Everything from the first line of the entries below through the line holding "drop_connection id s = Ok (tt, s')" must be printed exactly as written.
---------------
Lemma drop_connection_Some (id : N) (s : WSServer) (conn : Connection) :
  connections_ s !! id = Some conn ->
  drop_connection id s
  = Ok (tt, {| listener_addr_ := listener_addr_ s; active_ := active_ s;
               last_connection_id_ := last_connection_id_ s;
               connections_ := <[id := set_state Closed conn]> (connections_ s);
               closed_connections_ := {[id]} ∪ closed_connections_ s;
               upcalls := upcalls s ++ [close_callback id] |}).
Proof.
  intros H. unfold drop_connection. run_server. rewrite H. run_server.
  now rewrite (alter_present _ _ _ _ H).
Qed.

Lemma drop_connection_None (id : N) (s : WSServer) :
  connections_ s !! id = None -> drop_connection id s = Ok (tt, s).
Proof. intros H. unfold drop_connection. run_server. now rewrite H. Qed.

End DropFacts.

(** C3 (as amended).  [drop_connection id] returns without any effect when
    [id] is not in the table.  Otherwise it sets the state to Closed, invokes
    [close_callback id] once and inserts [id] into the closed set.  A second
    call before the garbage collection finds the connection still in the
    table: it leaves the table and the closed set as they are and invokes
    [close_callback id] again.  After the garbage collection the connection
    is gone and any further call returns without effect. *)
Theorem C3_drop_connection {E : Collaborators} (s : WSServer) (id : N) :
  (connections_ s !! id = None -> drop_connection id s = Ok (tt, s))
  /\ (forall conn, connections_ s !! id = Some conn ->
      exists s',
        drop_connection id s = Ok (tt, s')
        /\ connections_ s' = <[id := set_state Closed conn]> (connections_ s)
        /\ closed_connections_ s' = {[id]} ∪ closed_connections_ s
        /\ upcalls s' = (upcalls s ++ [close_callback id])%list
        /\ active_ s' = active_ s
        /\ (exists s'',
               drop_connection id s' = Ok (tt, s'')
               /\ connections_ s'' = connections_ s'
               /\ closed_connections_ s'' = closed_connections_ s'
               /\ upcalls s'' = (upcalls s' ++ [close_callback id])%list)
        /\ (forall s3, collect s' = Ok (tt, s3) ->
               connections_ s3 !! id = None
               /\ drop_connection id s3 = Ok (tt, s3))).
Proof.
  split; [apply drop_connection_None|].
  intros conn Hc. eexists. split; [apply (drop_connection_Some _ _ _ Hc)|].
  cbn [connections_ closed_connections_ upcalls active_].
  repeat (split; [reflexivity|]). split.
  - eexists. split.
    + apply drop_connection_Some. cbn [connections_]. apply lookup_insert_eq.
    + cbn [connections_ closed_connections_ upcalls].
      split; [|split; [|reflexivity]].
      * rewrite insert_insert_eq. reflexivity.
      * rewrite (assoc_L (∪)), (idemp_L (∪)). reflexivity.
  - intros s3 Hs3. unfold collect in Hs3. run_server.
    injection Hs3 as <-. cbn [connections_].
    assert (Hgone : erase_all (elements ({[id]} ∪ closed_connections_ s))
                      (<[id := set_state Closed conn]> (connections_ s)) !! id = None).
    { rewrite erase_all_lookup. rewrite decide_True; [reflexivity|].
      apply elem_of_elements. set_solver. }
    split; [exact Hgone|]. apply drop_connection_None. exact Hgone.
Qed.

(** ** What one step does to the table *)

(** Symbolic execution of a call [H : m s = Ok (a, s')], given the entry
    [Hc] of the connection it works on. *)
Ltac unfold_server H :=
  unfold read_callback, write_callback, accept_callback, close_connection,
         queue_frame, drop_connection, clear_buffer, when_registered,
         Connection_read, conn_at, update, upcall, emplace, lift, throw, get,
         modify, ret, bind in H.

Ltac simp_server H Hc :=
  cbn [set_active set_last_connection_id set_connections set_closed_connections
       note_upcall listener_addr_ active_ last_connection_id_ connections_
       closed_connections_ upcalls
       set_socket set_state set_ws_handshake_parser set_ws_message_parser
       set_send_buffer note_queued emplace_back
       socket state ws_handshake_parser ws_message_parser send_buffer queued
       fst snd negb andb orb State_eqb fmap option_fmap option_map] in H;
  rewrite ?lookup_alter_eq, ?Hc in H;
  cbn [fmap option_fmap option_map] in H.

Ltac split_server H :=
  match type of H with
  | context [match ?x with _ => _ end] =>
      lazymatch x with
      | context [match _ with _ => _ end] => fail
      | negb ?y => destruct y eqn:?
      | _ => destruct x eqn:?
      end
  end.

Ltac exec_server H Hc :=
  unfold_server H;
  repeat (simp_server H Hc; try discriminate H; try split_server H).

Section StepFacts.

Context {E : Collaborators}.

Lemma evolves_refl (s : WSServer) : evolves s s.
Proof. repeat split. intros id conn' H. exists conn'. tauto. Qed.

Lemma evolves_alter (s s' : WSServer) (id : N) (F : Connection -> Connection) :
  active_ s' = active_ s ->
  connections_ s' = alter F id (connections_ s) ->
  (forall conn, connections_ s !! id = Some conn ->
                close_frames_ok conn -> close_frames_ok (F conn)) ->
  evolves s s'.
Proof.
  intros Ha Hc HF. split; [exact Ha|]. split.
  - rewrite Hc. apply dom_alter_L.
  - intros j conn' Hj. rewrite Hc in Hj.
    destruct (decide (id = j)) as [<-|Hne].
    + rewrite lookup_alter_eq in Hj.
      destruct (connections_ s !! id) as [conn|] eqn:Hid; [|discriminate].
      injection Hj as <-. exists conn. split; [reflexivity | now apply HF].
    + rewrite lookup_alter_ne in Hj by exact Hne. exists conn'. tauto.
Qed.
---------------
## Expected answer:
Lemma drop_connection_Some (id : N) (s : WSServer) (conn : Connection) :
  connections_ s !! id = Some conn ->
  drop_connection id s
  = Ok (tt, {| listener_addr_ := listener_addr_ s; active_ := active_ s;
               last_connection_id_ := last_connection_id_ s;
               connections_ := <[id := set_state Closed conn]> (connections_ s);
               closed_connections_ := {[id]} ∪ closed_connections_ s;
               upcalls := upcalls s ++ [close_callback id] |}).
Proof.
  intros H. unfold drop_connection. run_server. rewrite H. run_server.
  now rewrite (alter_present _ _ _ _ H).
Qed.

Lemma drop_connection_None (id : N) (s : WSServer) :
  connections_ s !! id = None -> drop_connection id s = Ok (tt, s).
Proof. intros H. unfold drop_connection. run_server. now rewrite H. Qed.

End DropFacts.

(** C3 (as amended).  [drop_connection id] returns without any effect when
    [id] is not in the table.  Otherwise it sets the state to Closed, invokes
    [close_callback id] once and inserts [id] into the closed set.  A second
    call before the garbage collection finds the connection still in the
    table: it leaves the table and the closed set as they are and invokes
    [close_callback id] again.  After the garbage collection the connection
    is gone and any further call returns without effect. *)
Theorem C3_drop_connection {E : Collaborators} (s : WSServer) (id : N) :
  (connections_ s !! id = None -> drop_connection id s = Ok (tt, s))
  /\ (forall conn, connections_ s !! id = Some conn ->
      exists s',
        drop_connection id s = Ok (tt, s')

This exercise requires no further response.